Cuando por fin salió la persona que estaba dentro del baño, me dijo entre sonrisas y expresiones de enojo: ”Cuidado con lo que te dejé ahí”. Al entrar, estaba encima del tanque de agua del inodoro una bolsa muy pequeña con un poco de cocaína adentro. Me quedé petrificado viéndolo, con la mente en blanco y mi expresión facial y corporal lo comprobaban.

Un amigo que entró también a lavarse las manos, tomó la bolsa, dijo: “Botá esa mierda.” Y la botó en el inodoro. Al salir del baño y mientras caminaba hacia la mesa, busqué a la persona que me había dejado ese regalo y no lo pude encontrar, a pesar de que se distinguía fácilmente: Un hombre en sus treinta. Zapatos, pantalón y camisa iguales: completamente negro, de vestir, planchado y lustrado. Su pelo negro peinado completamente para atrás con notable gel.

En ese momento me hizo sentido la frase de Parnassus: “In times like these, the Devil is never far away.”

Probablemente el Diablo quiso arruinar mi vida dos veces. Lo escuché y no le hice caso. No he llegado al punto en el que tome té con él, así como la persona que conozco hace con su amiga la Muerte, pero no quiero. La muerte es buena, el Diablo no.

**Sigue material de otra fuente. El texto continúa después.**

Lemma ctx_swap rel live ctxs ac1 m1 c c' : sys_wf (mkSys ac1 m1 rel live (ctxs ++ [c])) →
  slab_ c' = slab_ c → activeAllocations_ c' = activeAllocations_ c → sys_wf (mkSys ac1 m1 rel live (ctxs ++ [c'])).
Proof.
  intros [Hwf [Hnd Hall]] Es Ea. split; [done|].
  assert (slab_ <$> (ctxs ++ [c']) = slab_ <$> (ctxs ++ [c])) as Ef by (rewrite !fmap_app; simpl; by rewrite Es).
  split; cbn [s_ctxs s_ac s_rel s_live] in *; [by rewrite Ef|].
  intros x [Hx| ->%list_elem_of_singleton]%elem_of_app; [apply Hall; set_solver|].
  destruct (Hall c ltac:(set_solver)) as [(? & ? & ?) ?]. unfold ctx_active. by rewrite Es, Ea.
Qed.
Lemma step_call r rc z : k_rel k = Some (r, rc, z) →
  ∃ o ac' m', startRelease_step false r ac m = Ok (o, ac', m') ∧ same_class ac ac' ∧ others id m m' ∧
    match o with
    | Running r' => r_mode r' = r_mode r ∧
        pool_inv id sizes (<[i := ac']> acs) m' (<[i := set_rel (Some (r', rc, z)) k]> cls) spare n
    | Returned ctx => mode_ ctx = r_mode r ∧ pid_ ctx = id ∧
        (if isReleased ctx
         then pool_inv id sizes (<[i := ac']> acs) m' (<[i := set_rel None k]> cls) (slab_ ctx :: spare) (n - 1)
         else pool_inv id sizes (<[i := ac']> acs) m'
                (<[i := add_ctx (setZeroOnRelease z (setReceiver rc ctx)) k]> cls) spare n)
    | Raised _ => False
    end.
Proof.
  intros Hrel. assert (rel_of k = Some r) as Hr by (unfold rel_of; by rewrite Hrel).
  pose proof Hsys as [(online & off & Hwf) _]. cbn in Hwf. rewrite Hr in Hwf.
  destruct (release_step_wf _ _ _ _ _ _ Hwf) as (o & ac' & m' & Ea & Hsc & _ & Ho). exists o, ac', m'. split; [done|]. split; [done|].
  destruct (step_safe (OStep false) _ Hsys) as [(ret & st' & E & (Hw & _ & _ & Hst) & _)|[_ (? & ? & ? & ? & _)]];
    [by cbn; rewrite Hr| |done].
  cbn in E. rewrite Hr in E. cbn in E. rewrite Ea in E. cbn in E. destruct o as [r'|ctx|e]; cbn in E; [| |done].
  - injection E as _ <-. cbn in Hw, Hst. rewrite Hr in Hst. split; [by eapply others_class|]. destruct Ho as (_ & Em & _). split; [done|].
    eapply (call_none ac' m' (set_rel (Some (r', rc, z)) k)); [exact Hw|done|done|]. destruct Hcls as [H1 H2]. split; [done|].
    intros ? ? ? [= <- <- <-]. rewrite Em. by eapply H2.
  - injection E as _ <-. cbn in Hw, Hst. rewrite Hr in Hst. split; [by eapply others_class|].
    destruct Ho as (act & Hph & _ & -> & _). cbn [mode_ pid_]. split; [done|]. split; [done|]. unfold isReleased in *. cbn in Hw, Hst |- *.
    destruct (decide (act = [])) as [->|Hne].
    + rewrite (bool_decide_true ([] = [])) in * by done. rewrite decide_True in Hst by done.
      eapply (call_leave (r_slab r) ac' m' (set_rel None k)); [exact Hw|done|done|]. destruct Hcls as [H1 _]. by split.
    + rewrite bool_decide_false in Hw, Hst |- * by done. rewrite length_app in Hst. cbn in Hst. rewrite decide_False in Hst by lia.
      unfold add_ctx, isReleased. cbn. rewrite bool_decide_false by done.
      eapply (call_none ac' m' (mkCls None (k_live k) (k_ctxs k ++ [_]))); [|done|done|].
      * unfold class_sys. cbn. eapply ctx_swap; [exact Hw|done|done].
      * destruct Hcls as [H1 H2]. split; [|done]. cbn. intros c [Hc| ->%list_elem_of_singleton]%elem_of_app; [by apply H1|].
        split; cbn; [apply (i_class _ _ _ _ _ _ _ Hinv i ac Hi)|]. split; [done|]. split; [done|]. by eapply H2.
Qed.

Lemma complete_call j ctx : k_ctxs k !! j = Some ctx →
  ∃ b ac' m', AllocationClass.completeSlabRelease ctx ac m = Ok (b, ac', m') ∧ same_class ac ac' ∧ others id m m' ∧
    activeAllocations_ ctx ≠ [] ∧
    (if b : bool then pool_inv id sizes (<[i := ac']> acs) m' (<[i := drop_ctx j k]> cls) (slab_ ctx :: spare) (n - 1) ∧
       allocSize (header_at_slab (m_sa m') (slab_ ctx)) = 0
     else ac' = ac ∧ m' = m).
Proof.
  intros Hj. pose proof Hsys as [(online & off & Hwf) [_ Hctx]]. cbn in Hwf, Hctx.
  destruct (Hctx ctx (list_elem_of_lookup_2 _ _ _ Hj)) as [Hact _].
  destruct (complete_aux _ _ _ _ _ _ _ Hwf Hact) as (b & ac' & m' & Ea & Hsc & _ & Hb). exists b, ac', m'. split; [done|]. split; [done|].
  destruct (step_safe (OComplete j) _ Hsys (ex_intro _ ctx Hj)) as [(ret & st' & E & (Hw & _ & _ & Hst) & _)|[_ (? & ? & ? & ? & _)]]; [|done].
  cbn in E. rewrite Hj in E. cbn in E. rewrite Ea in E. cbn in E. injection E as _ <-. cbn in Hw, Hst. rewrite Hj in Hst.
  split; [by eapply others_class|]. split; [apply Hact|]. destruct b; [|done].
  assert (length (k_ctxs k) ≠ 0%nat) by (intros E%nil_length_inv; by rewrite E in Hj).
  rewrite length_delete, decide_False in Hst by (by exists ctx) || lia. cbn in Hst. split.
  - eapply (call_leave (slab_ ctx) ac' m' (drop_ctx j k)); [exact Hw|done|done|]. destruct Hcls as [H1 H2]. split; [|done].
    cbn. intros c Hc. apply H1. by eapply list_elem_of_delete_inv.
  - by destruct (f_left _ _ _ _ _ Hst (slab_ ctx) eq_refl) as (_ & _ & ?).
Qed.
End calls.

(** ** Finding a class *)
Lemma sorted_lookup (l : list Z) i j x y : StronglySorted Z.lt l → l !! i = Some x → l !! j = Some y → (i < j)%nat → x < y.
Proof.
  intros Hs. revert i j. induction Hs as [|a l _ IH Hall]; intros i j Hi Hj Hlt; [done|].
  destruct j as [|j]; [lia|]. cbn in Hj. destruct i as [|i]; cbn in Hi.
  - injection Hi as <-. rewrite Forall_forall in Hall. apply Hall. by eapply list_elem_of_lookup_2.
  - eapply IH; [done..|lia].
Qed.
Lemma lower_bound_loop_spec l v fuel : StronglySorted Z.lt l → ∀ first len, (len < fuel)%nat → (first + len ≤ length l)%nat →
  (∀ j x, l !! j = Some x → (j < first)%nat → x < v) → (∀ j x, l !! j = Some x → (first + len ≤ j)%nat → v ≤ x) →
  ∃ i, lower_bound_loop fuel l first len v = Ok i ∧ (i ≤ length l)%nat ∧
    ∀ j x, l !! j = Some x → ((j < i)%nat → x < v) ∧ ((i ≤ j)%nat → v ≤ x).
Proof.
  intros Hs. induction fuel as [|fuel IH]; intros first len Hf Hle Hlo Hhi; [lia|]. cbn [lower_bound_loop].
  destruct (Nat.eqb_spec len 0) as [->|Hne].
  { exists first. split; [done|]. split; [lia|]. intros j x Hj. split; intros; [by eapply Hlo|eapply Hhi; [done|lia]]. }
  assert (len / 2 < len)%nat as Hhalf by (apply Nat.div_lt; lia). set (half := (len / 2)%nat) in *.
  destruct (lookup_lt_is_Some_2 l (first + half)) as [y Hy]; [lia|]. rewrite Hy. res_simpl. destruct (Z.ltb_spec y v).
  - apply IH; [lia|lia| |].
    + intros j x Hj Hlt. destruct (decide (j = first + half)%nat) as [->|]; [congruence|].
      destruct (decide (j < first + half)%nat); [|lia]. pose proof (sorted_lookup l j (first + half) x y Hs Hj Hy ltac:(lia)). lia.
    + intros j x Hj Hge. eapply Hhi; [done|lia].
  - apply IH; [lia|lia|done|]. intros j x Hj Hge. destruct (decide (j = first + half)%nat) as [->|]; [assert (x = y) by congruence; lia|].
    pose proof (sorted_lookup l (first + half) j y x Hs Hy Hj ltac:(lia)). lia.
Qed.

Lemma s8_small x : 0 ≤ x < 128 → s8 x = x.
Proof. intros. unfold swrap. change (2 ^ 8) with 256. change (2 ^ (8 - 1)) with 128. rewrite Z.mod_small; lia. Qed.

(** The first class that is large enough, by linear search. *)
Definition first_fit (size : Z) (sizes : list Z) : option nat := fst <$> list_find (λ a, size ≤ a) sizes.

Lemma getAllocationClassId_aux size pool : StronglySorted Z.lt (acSizes_ pool) → acSizes_ pool ≠ [] →
  (length (acSizes_ pool) ≤ 128)%nat → length (ac_ pool) = length (acSizes_ pool) → 0 ≤ size →
  getAllocationClassId size pool =
  match first_fit size (acSizes_ pool) with
  | Some i => if size =? 0 then Throw InvalidArgument else Ok (Z.of_nat i)
  | None => Throw InvalidArgument
  end.
Proof.
  intros Hs Hne Hlen Hac Hsz. unfold getAllocationClassId, first_fit. set (l := acSizes_ pool) in *.
  destruct (last l) as [back|] eqn:El; [|by apply last_None in El]. res_simpl. rewrite last_lookup in El.
  destruct (list_find (λ a, size ≤ a) l) as [[i x]|] eqn:Ef.
  - apply list_find_Some in Ef as (Hi & Hx & Hlt). cbn [fmap option_fmap option_map fst].
    assert (size ≤ back) as Hb.
    { destruct (decide (i = pred (length l))) as [->|]; [assert (x = back) by congruence; lia|].
      pose proof (lookup_lt_Some _ _ _ Hi). pose proof (sorted_lookup l i _ x back Hs Hi El ltac:(lia)). lia. }
    rewrite (proj2 (Z.ltb_ge _ _)) by done. cbn [orb]. destruct (size =? 0); [done|]. res_simpl. unfold lower_bound.
    destruct (lower_bound_loop_spec l size (S (length l)) Hs 0 (length l)) as (i' & -> & Hle & Hspec); [lia|lia|lia| |].
    { intros j y Hj Hge. apply lookup_lt_Some in Hj. lia. }
    res_simpl. assert (i' = i) as ->.
    { destruct (Hspec i x Hi) as [H1 H2]. assert (i' ≤ i)%nat by (destruct (decide (i < i')%nat); [lia|lia]).
      destruct (decide (i' = i)); [done|]. destruct (lookup_lt_is_Some_2 l i') as [y Hy]; [apply lookup_lt_Some in Hi; lia|].
      destruct (Hspec i' y Hy) as [_ H3]. destruct (Hlt i' y Hy); lia. }
    pose proof (lookup_lt_Some _ _ _ Hi) as Hil. destruct (Nat.eqb_spec i (length l)) as [|_]; [lia|]. res_simpl.
    rewrite Hac, (proj2 (Nat.ltb_lt _ _)) by done. res_simpl. by rewrite s8_small by lia.
  - apply list_find_None in Ef. rewrite Forall_forall in Ef. apply list_elem_of_lookup_2 in El. specialize (Ef _ El). cbn in Ef.
    by rewrite (proj2 (Z.ltb_lt _ _)) by lia.
Qed.

Section lookup.
Context {pool : MemoryPool} {m : Mem} {cls : list Cls} {spare : list Z} {n : Z}.
Context (Hinv : pool_inv (id_ pool) (acSizes_ pool) (ac_ pool) m cls spare n).

Lemma sizes_length : length (acSizes_ pool) = length (ac_ pool).
Proof. by rewrite <- (i_sizes _ _ _ _ _ _ _ Hinv), length_fmap. Qed.
Lemma class_at_ok i ac : ac_ pool !! i = Some ac → class_at (Z.of_nat i) pool = Ok (i, ac).
Proof. intros Hi. unfold class_at. rewrite (proj2 (Z.ltb_ge _ _)), Nat2Z.id, Hi by lia. done. Qed.
Lemma getAllocationClassFor_ok i ac : ac_ pool !! i = Some ac → getAllocationClassFor (Z.of_nat i) pool = Ok (i, ac).
Proof.
  intros Hi. unfold getAllocationClassFor. pose proof (i_num _ _ _ _ _ _ _ Hinv). pose proof (lookup_lt_Some _ _ _ Hi).
  rewrite s8_small, (proj2 (Z.ltb_lt _ _)) by lia. by apply class_at_ok.
Qed.
(** An admissible size leads to a class of at least that size. *)
Lemma class_for_size size cid : getAllocationClassId size pool = Ok cid → 0 ≤ size →
  ∃ i ac, cid = Z.of_nat i ∧ getAllocationClassFor_size size pool = Ok (i, ac) ∧ ac_ pool !! i = Some ac ∧
    size ≤ allocationSize_ ac.
Proof.
  intros E Hsz. unfold getAllocationClassFor_size. rewrite E. res_simpl.
  pose proof sizes_length. pose proof (i_num _ _ _ _ _ _ _ Hinv).
  rewrite getAllocationClassId_aux in E; [|apply Hinv|by intros E0; rewrite E0 in *; cbn in *; lia|lia|done|done].
  unfold first_fit in E. destruct (list_find _ _) as [[i x]|] eqn:Ef; [|done]. cbn in E. destruct (size =? 0); [done|].
  injection E as <-. apply list_find_Some in Ef as (Hi & Hx & _). rewrite <- (i_sizes _ _ _ _ _ _ _ Hinv), list_lookup_fmap in Hi.
  destruct (ac_ pool !! i) as [ac|] eqn:Ea; [|done]. cbn in Hi. injection Hi as <-. exists i, ac.
  split; [done|]. split; [by apply class_at_ok|]. done.
Qed.
(** Memory that a caller holds leads to its class. *)
Lemma class_for_memory i ac k p : ac_ pool !! i = Some ac → cls !! i = Some k → p ∈ k_live k →
  getAllocationClassFor_memory p pool m = Ok (i, ac).
Proof.
  intros Hi Hk Hp. pose proof (i_sys _ _ _ _ _ _ _ Hinv i ac k Hi Hk) as [(online & off & Hwf) _]. cbn in Hwf.
  destruct (used_header _ _ _ (w_core _ _ _ _ _ _ Hwf) p) as (b & Hh & (Hv & Hcl & Hpl & _) & _); [set_solver|].
  destruct (i_class _ _ _ _ _ _ _ Hinv i ac Hi) as [Ec Ep]. pose proof (i_num _ _ _ _ _ _ _ Hinv).
  pose proof (lookup_lt_Some _ _ _ Hi). unfold getAllocationClassFor_memory, getAllocationClassId_memory. rewrite Hh.
  rewrite Hpl, Hcl, Ep, Ec, Z.eqb_refl. cbn [negb]. change kInvalidClassId with (-1).
  rewrite (proj2 (Z.eqb_neq _ _)) by lia. rewrite s8_small, (proj2 (Z.leb_gt _ _)), (proj2 (Z.ltb_ge _ _)) by lia.
  cbn [orb]. res_simpl. by apply class_at_ok.
Qed.
End lookup.

(** ** Operations of the pool *)
Lemma u64_plus a b : u64 (u64 a + b) = u64 (a + b).
Proof. apply Zplus_mod_idemp_l. Qed.
Lemma u64_minus a b : u64 (u64 a - b) = u64 (a - b).
Proof. apply Zminus_mod_idemp_l. Qed.
Lemma u64_u64 a : u64 (u64 a) = u64 a.
Proof. apply Zmod_mod. Qed.
Lemma alter_insert {A} (f : A → A) i (l : list A) x : l !! i = Some x → alter f i l = <[i := f x]> l.
Proof. revert i. induction l as [|y l IH]; intros [|i] H; cbn in H |- *; try done; [by simplify_eq|]. f_equal. by apply IH. Qed.
Lemma add_live_none k : add_live None k = k.
Proof. by destruct k. Qed.

(** What identifies a pool does not change. *)
Definition same_pool pool pool' : Prop :=
  id_ pool' = id_ pool ∧ acSizes_ pool' = acSizes_ pool ∧ length (ac_ pool') = length (ac_ pool).
Definition pool_post (st st' : PSys) : Prop :=
  pool_wf st' ∧ same_pool (p_pool st) (p_pool st') ∧ others (id_ (p_pool st)) (p_mem st) (p_mem st').
Lemma pool_post_trans st1 st2 st3 : pool_post st1 st2 → pool_post st2 st3 → pool_post st1 st3.
Proof.
  intros (_ & (E1 & E2 & E3) & Ho1) (Hw & (F1 & F2 & F3) & Ho2). split; [done|]. split; [split_and!; congruence|].
  rewrite E1 in Ho2. by eapply others_trans.
Qed.

Section alloc.
Context {pool : MemoryPool} {m : Mem} {cls : list Cls} {drift : Z}.
Let st := mkPSys pool m cls drift.
Context (Hwf : pool_wf st).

La locura como alternativa a la cordura

Ambos sabemos que los genios tienen mucho en común con los locos, y es porque ambos hacen lo necesario para llevar a la acción las ideas más excéntricas que se les puedan ocurrir. El genio, gozando de lucidez extraordinaria pasa por encima de los comportamientos conocidos o tradicionales con tal de materializar sus ideas con éxito. El loco, totalmente desconectado de la realidad, tiene comportamientos fuera de lo común ya que no tiene la más mínima referencia de las normas sociales y culturales que lo rodean.

Es una tarea difícil diferenciar a un loco de una persona altamente creativa, ya que su comportamiento suele ser similar. En 20171, dos psicoanalistas Jungianas identificaron aspectos comunes entre la locura y la creatividad, calificando este terreno como pantanoso, en el cual la creatividad puede devenir en locura o la “locura” en creatividad. Además, afirman lo observable, que se han diagnosticado y estigmatizado los comportamientos desviados, como locura, ignorando los profundos significados simbólicos y existenciales que esta “locura” pueda tener para las personas que los vivimos.

Entonces, ¿Cómo saber si el alimentar nuestras ideas más desacopladas, es locura como se conoce, o es el origen de nuestra genialidad?, ¿Cómo identificar si nuestras ideas más descabelladas son patológicas o simplemente incomprensibles debido a la profundidad subjetiva en la que nacen? La única manera de saberlo con certeza es: asegurarnos ejecutar esas ideas locas.

Considero que C.G. Jung sabía apreciar y aprovechar adecuadamente estos aspectos comunes entre locura y genialidad, ya que algunos de sus pacientes, a través de sesiones terapéuticas, aceptaron y desarrollaron su locura al punto de transformarse en psicoanalistas exitosos. Esto podría dejar evidenciado que se convierte en un paso necesario para el entendimiento y potenciación de nosotros mismos, el reconocer nuestra locura e identificar esos elementos creativos extraordinarios a los que únicamente podemos acceder a través de ella.

Te propongo identificar ese futuro que te apasiona, por muy diferente que sea, y acoger tu locura para hacerlo realidad. Te propongo volvernos locos, pero no totalmente, sino lo suficiente para ser felices. Te propongo la locura como alternativa a la cordura.